Germany’s long-term care insurance deficit forces urgent reform push
Germany’s long-term care insurance deficit has reached crisis levels, prompting Health Minister Nina Warken to advance a stabilization bill as ministers race to prevent cash shortfalls in June 2026 and a projected €4.0–€4.5 billion shortfall by year‑end.
The move centers on Warken’s draft Pflegeneuordnungsgesetz (PNOG), which could enter interministerial coordination in the coming days and face cabinet consideration in June 2026, as officials warn the social long‑term care insurance system is at risk without immediate measures.
Stabilization bill moves toward interministerial review
Health Minister Nina Warken (CDU) has pushed a stabilization package aimed at shoring up the social long‑term care insurance system, with her PNOG draft now poised to leave early coordination and enter full ministry review.
Government sources say agreement between the Union and SPD may come in the next days, allowing the bill to be formally circulated to the Finance Ministry and the Chancellery before a cabinet debate scheduled for June 2026.
Officials caution, however, that parliamentary debate before the summer recess is no longer realistic, removing hopes that the care reform could be debated alongside the statutory health insurance savings bill this session.
June 2026 liquidity shortfall flagged by federal authority
The Federal Office for Social Security (Bundesamt für Soziale Sicherung) projects the first under‑year liquidity gaps in the care insurance equalization fund as early as June 2026, a development that could force cash transfers or emergency support.
Those shortfalls are expected to recur between August and November 2026, raising the prospect that some care funds will run dangerously low on liquid resources without targeted interventions.
Year‑end and multi‑year deficit projections deepen concerns
The federal office’s modelling anticipates a 2026 deficit in the social long‑term care insurance of between €4.0 billion and €4.5 billion by December 31, 2026, and notes that the existing federal loan of €3.2 billion is far from sufficient.

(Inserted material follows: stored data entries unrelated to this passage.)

(** [reach m s d m' P]: before [s], [m] reads [s] and goes on as [m'] in a
    state in [P]. *)
Definition reach {A} (m : jm A) (s : list byte) (d : javaDeserializer) (m' : jm A) (P : javaDeserializer → Prop) : Prop :=
  ∀ rest, here d (s ++ rest) → ∃ d', m d = m' d' ∧ here d' rest ∧ P d'.
Lemma reach_refl {A} (m : jm A) d (P : javaDeserializer → Prop) : P d → reach m [] d m P.
Proof. intros HP rest Hh. by exists d. Qed.
Lemma reach_bind {A B} (m : jm A) (f : A → jm B) s s' d m' (P : A → javaDeserializer → Prop) Q :
  run m s d P → (∀ a d', P a d' → reach (f a) s' d' m' Q) → reach (m ≫= f) (s ++ s') d m' Q.
Proof.
  intros Hm Hf rest Hh. rewrite <-app_assoc in Hh. destruct (Hm _ Hh) as (a & d' & Ha & Hh' & HP).
  destruct (Hf a d' HP rest Hh') as (d'' & Hd'' & ?). exists d''. unfold mbind, jm_bind. by rewrite Ha.
Qed.
Lemma reach_step {A B} (m : jm A) (f : A → jm B) a d d' s m' Q :
  m d = JOk a d' → pos d' = pos d → reach (f a) s d' m' Q → reach (m ≫= f) s d m' Q.
Proof.
  intros Hm Hp Hf rest (pre & Hd & Hpre). unfold mbind, jm_bind. rewrite Hm. apply Hf. exists pre. by rewrite Hp.
Qed.
Lemma reach_run {A} (m m' : jm A) s s' d P (Q : A → javaDeserializer → Prop) :
  reach m s d m' P → (∀ d', P d' → run m' s' d' Q) → run m (s ++ s') d Q.
Proof.
  intros Hm Hm' rest Hh. rewrite <-app_assoc in Hh. destruct (Hm _ Hh) as (d' & -> & Hh' & HP). by apply Hm'.
Qed.

(** The state in which the super class is read. *)
Definition class_read (c : class_head) (fs : list javaFieldInfo) (d d' : javaDeserializer) : Prop :=
  classes d' = classes d ++ [mkClass (h_name c) (h_flags c) fs None] ∧ objects d' = objects d
  ∧ handles d ++ [JClass (length (classes d))] `prefix_of` handles d'.
Definition class_end (c : class_head) (fs : list javaFieldInfo) (id : nat) (sup_m : jm (option nat)) : jm (option nat) :=
  sup ← sup_m; _ ← set_class id (mkClass (h_name c) (h_flags c) fs sup); mret (Some id).
Lemma insert_end {A} (l : list A) x y : <[length l := y]> (l ++ [x]) = l ++ [y].
Proof. induction l; cbn; [done|]. by f_equal. Qed.

(** The descriptor behind the tag, up to its super class; [annotation] is what
    is read between the fields and the super class. *)
Lemma class_front c fs annotation sup_m d : utf_ok (h_name c) → 0 ≤ h_flags c < 256 → len fs < 2 ^ 16 → Forall field_ok fs →
  (∀ d, run (if negb (Z.land (h_flags c) _scSerializable =? 0) && negb (Z.land (h_flags c) _scWriteMethod =? 0)
             then skipObjectAnnotation data else mret tt) annotation d (returning d tt)) →
  reach (class_body data sup_m) (class_tail c fs ++ annotation) d (class_end c fs (length (classes d)) sup_m) (class_read c fs d).
Proof.
  intros Hn Hfl Hlen Hfs Hann. unfold class_body, class_tail. rewrite <-!app_assoc.
  eapply reach_bind with (P := λ a d1, returning d (h_name c) a d1 ∧ handles d1 = handles d).
  { intros rest Hh. destruct (run_readUTF _ d Hn rest Hh) as (a & d' & Ha & ? & ?). exists a, d'. split_and!; try done.
    by eapply readUTF_handles. }
  intros _ d1 [[-> (Hc1 & Ho1 & _)] Hh1].
  eapply (reach_step _ _ (pos d1)); [reflexivity|done|].
  intros rest Hh. rewrite <-app_assoc in Hh. pose proof (here_len _ _ Hh) as [Hl _]. rewrite len_app, len_be_bytes in Hl.
  match type of Hl with _ + (_ + len ?x) = _ => pose proof (len_nonneg x) end.
  destruct (Z.ltb_spec (len data) (pos d1 + 8)); [lia|]. clear Hl. apply here_skip in Hh. rewrite len_be_bytes in Hh.
  set (d2 := mkJ (pos d1 + Z.of_nat 8) (handles d1) (classes d1) (objects d1)) in *.
  change ((skip 8 ≫= ?f) d1) with (f tt d2). cbv beta. revert rest Hh H.
  set (d3 := mkJ (pos d2) (handles d2 ++ [JClass (length (classes d2))]) (classes d2 ++ [mkClass (h_name c) 0 [] None]) (objects d2)).
  intros rest Hh _. revert rest Hh.
  eapply reach_step; [reflexivity|done|]. eapply (reach_step _ _ tt _ d3); [reflexivity|done|].
  eapply reach_bind; [apply run_byte_read|]. intros _ d4 [-> H4]. rewrite Z.mod_small by lia.
  eapply reach_bind; [by apply (run_be_read 2)|]. intros _ d5 [-> H5].
  pose proof (len_nonneg fs). rewrite Z.mod_small by lia.
  eapply reach_bind; [rewrite len_length, Nat2Z.id; by apply run_read_fields|]. intros _ d6 [-> H6].
  eapply reach_step; [reflexivity|done|]. rewrite <-(app_nil_r annotation).
  eapply reach_bind; [apply Hann|]. intros _ d7 [_ H7].
  destruct (same_trans _ _ _ H4 (same_trans _ _ _ H5 H6)) as (Hc6 & Ho6 & Hh6). destruct H7 as (Hc7 & Ho7 & Hh7).
  cbn [d3 d2 classes objects handles] in *. rewrite Hc1. apply reach_refl. split_and!.
  - rewrite Hc7, Hc6, Hc1. apply insert_end.
  - congruence.
  - rewrite <-Hc1, <-Hh1. etransitivity; [|exact Hh7]. done.
Qed.
(** The descriptor of a class with a [writeObject] method and no super class. *)
Lemma run_class c fs d : layer_ok c fs → own_write c →
  run (readClassDesc data) (enc_class c fs ++ tag _tcEndBlockData ++ tag _tcNull) d
    (λ a d', a = Some (length (classes d)) ∧ objects d' = objects d
      ∧ classes d' = classes d ++ [mkClass (h_name c) (h_flags c) fs None]).
Proof.
  intros ((Hn & Hfl) & Hlen & Hfs) [Hser Hwm]. unfold enc_class. rewrite <-!app_assoc.
  intros rest Hh. pose proof (here_length _ _ _ Hh) as Hl. rewrite !length_app, !tag_length in Hl.
  assert (∃ fuel, length data = S fuel) as [fuel Hfuel] by (exists (pred (length data)); lia).
  revert rest Hh. unfold readClassDesc. rewrite Hfuel. clear Hl Hfuel.
  apply run_tag. rewrite bz_to_byte_small by done. apply run_skip. intros d1 (Hc1 & Ho1 & _).
  rewrite app_assoc. eapply reach_run; [apply class_front; try done|].
  { intros d0. rewrite (proj2 (Z.eqb_neq _ _) Hser), (proj2 (Z.eqb_neq _ _) Hwm). by apply (run_annotation []). }
  intros d2 (Hc2 & Ho2 & _). rewrite Hc1 in Hc2 |- *. unfold class_end. rewrite <-(app_nil_r (tag _tcNull)).
  eapply run_bind with (P := λ a d', a = None ∧ classes d' = classes d2 ∧ objects d' = objects d2).
  - apply run_tag. rewrite bz_to_byte_small by done. apply run_skip. intros d3 (Hc3 & Ho3 & _). by apply run_ret.
  - intros _ d3 (-> & Hc3 & Ho3). eapply run_step; [reflexivity|done|]. apply run_ret. cbn. split_and!; [done|congruence|].
    rewrite Hc3, Hc2. apply insert_end.
Qed.

(** *** Values *)

Lemma run_prim p d : prim_ok p → run (readRawPrimitive data (prim_code p)) (enc_prim p) d (returning d (prim_val p)).
Proof.
  intros Hp. unfold readRawPrimitive. destruct p as [v|v|v|v|v|v|v|b]; cbn [prim_code enc_prim prim_val prim_ok] in *; byte_cases.
  - eapply run_map; [apply run_byte_read|]. intros _ d' [-> ?]. split; [|done]. f_equal.
    etransitivity; [by apply (sint_uint 8 v)|by apply sint_small].
  - eapply run_map; [by apply (run_be_read 2)|]. intros _ d' [-> ?]. split; [|done]. by rewrite Z.mod_small.
  - eapply run_map; [by apply (run_be_read 8)|]. intros _ d' [-> ?]. split; [|done]. by rewrite Z.mod_small.
  - eapply run_map; [by apply (run_be_read 4)|]. intros _ d' [-> ?]. split; [|done]. by rewrite Z.mod_small.
  - eapply run_map; [by apply (run_be_read 4)|]. intros _ d' [-> ?]. split; [|done]. by rewrite int32_mod.
  - eapply run_map; [by apply (run_be_read 8)|]. intros _ d' [-> ?]. split; [|done]. by rewrite int64_mod.
  - eapply run_map; [by apply (run_be_read 2)|]. intros _ d' [-> ?]. split; [|done]. f_equal.
    etransitivity; [by apply (sint_uint 16 v)|by apply sint_small].
  - eapply run_map; [apply run_byte_read|]. intros _ d' [-> ?]. split; [|done]. by destruct b.
Qed.
Definition demo_command : command :=
  mkCmd 10 (gs "JAVA") 1 42 0 [] [(gs "topic", gs "TestTopic"); (gs "consumerGroup", gs "TestGroup")] (gs "hello world").
Lemma demo_command_ok : command_ok demo_command.
Proof. unfold command_ok, is_int64. split_and!; try (vm_compute; split; congruence); try (vm_compute; congruence); repeat constructor. Qed.
Lemma rocketmq_roundtrip_witness :
  ∃ cmd, ReadRemotingCommand (enc_command demo_command ++ gs "next") = Got (Some cmd) (gs "next")
    ∧ Opaque cmd = 42 ∧ ExtFields cmd !! gs "topic" = Some (gs "TestTopic").
Proof.
  exists (shown_command demo_command). split; [apply (rocketmq_roundtrip demo_command), demo_command_ok|].
  split; [reflexivity|vm_compute; reflexivity].
Defined.
Lemma real_frames_unread_witness :
  ∃ cmd, ReadRemotingCommand (real_frame demo_command ++ []) = Got (Some cmd) (gs "orld") ∧ Code cmd = 0 ∧ Body cmd = gs "p" ++ [Byte.x22] ++ gs "}}hello w".
Proof.
  eexists. split; [rewrite (real_frames_unread demo_command []) by apply demo_command_ok; vm_compute; reflexivity|].
  split; vm_compute; reflexivity.
Defined.
Definition cleanClassName (s : list byte) : list byte :=
  if str_eqb s [] then s
  else if isNumericDotOnly s then []
  else
    match List.find (λ p, 0 <=? Index s p) packages with
    | Some p => zdrop (Index s p) s
    | None =>
        let real ir := let rest := zdrop (ir.1 : Z) s in IsLetter ir.2 && (0 <? ir.1) && containsDot rest && (10 <=? len rest) in
        match List.find real (rune_offsets s) with Some ir => zdrop ir.1 s | None => s end
    end.

(** ** Body layouts *)

(** The strings behind two bytes of length: the place behind them, the
    readable ones, the end of the last readable one. *)
Fixpoint header_strings (n : nat) (body : list byte) (pos : Z) (strs : list (list byte)) (lastEnd : Z) : go (Z * list (list byte) * Z) :=
  match n with
  | O => Ret (pos, strs, lastEnd)
  | S n =>
      if pos + 2 <=? len body then
        length ← be_at 2 body pos;
        let pos := pos + 2 in
        if (length <=? 0) || (10000 <? length) || (len body <? pos + length) then Ret (pos, strs, lastEnd)
        else
          s ← sub body pos (pos + length);
          let pos := pos + length in
          if isReadableString s then header_strings n body pos (strs ++ [s]) pos else header_strings n body pos strs lastEnd
      else Ret (pos, strs, lastEnd)
  end.
(** The first start of a Java stream, or of an object, from [scan] on. *)
Fixpoint find_stream (fuel : nat) (body : list byte) (scan : Z) : go (option Z) :=
  match fuel with
  | O => Ret None
  | S fuel =>
      if scan + 2 <=? len body then
        magic ← (if scan + 4 <=? len body then
                   a ← be_at 2 body scan;
                   if a =? 44269 then b ← be_at 2 body (scan + 2); Ret (b =? 5) else Ret false
                 else Ret false);
        if magic : bool then Ret (Some scan)
        else
          b ← index body scan;
          if beq b 115 then Ret (Some scan) else find_stream fuel body (scan + 1)
      else Ret None
  end.

Definition set_names (service version method : list byte) (m : DubboMessage) : DubboMessage :=
  let m := set_ServiceVersion version (set_ServiceName service m) in
  if isJavaMethodName method then set_MethodName method m else m.
Definition param_like (s : list byte) : bool := Contains s (gs ";") || Contains s (gs "(").
(** The first method name in front of the parameter types. *)
Definition guess_method (strs : list (list byte)) (m : DubboMessage) : DubboMessage :=
  let paramTypeIdx := first_index param_like strs in
  let ok s := isJavaMethodName s && negb (str_eqb s (ServiceName m)) && negb (str_eqb s (ServiceVersion m)) in
  match List.find ok (ztake paramTypeIdx strs) with Some s => set_MethodName s m | None => m end.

Longer‑term projections show the gap widening sharply: €7.6 billion in 2027, €15.5 billion in 2028, €16.9 billion in 2029, and €17.4 billion by 2030, figures that underpin calls for structural reform now rather than later.
Rising beneficiary numbers and expenditure growth drive the gap
Officials and industry bodies point to a rapid increase in the number of people classified as needing long‑term care as a principal driver of higher spending, with claimant rolls roughly doubling over the past decade.
Between 2023 and 2026 the count rose from about 5.7 million to more than 6 million, and benefit outlays are growing faster than contributions, producing an expenditure increase of more than 9 percent this year versus revenue growth below 8 percent.
Insurers warn of emergency measures and contribution rises
Leading sickness funds and insurers have flagged the prospect of contribution increases or targeted rescue loans during 2026 if the funding gap persists, with some executives warning that several funds may need financial assistance to remain solvent.
DAK’s chief noted that a contribution rise of up to 0.2 percentage points in the second half of 2026 is conceivable, while other calculations foresee a regular contribution rate creeping toward 3.8 percent of gross wages for standard insurance members.
Political fault lines complicate reform details
Despite agreement on the need to reform the care finance system, coalition partners remain deeply divided over the PNOG’s substance, slowing progress and complicating final proposals ahead of cabinet review in June 2026.
The SPD has pushed for measures to bring private mandatory care insurance into a broader financial equalization and for treating non‑wage income more consistently under social contribution rules, while parts of the Union resist swift expansions of entitlements and seek tougher thresholds for care level assignments.
Other contested elements include proposals to slow the increase of care‑fund contributions to patients’ room and board costs in nursing homes, and debate over whether to adjust higher surcharges currently applied to childless contributors.
Final paragraph: Policymakers face a narrowing window to deliver a politically feasible package that stabilizes cash flows for June 2026, slows the projected escalation of deficits through 2030, and balances contribution burdens with the care needs of a growing beneficiary population.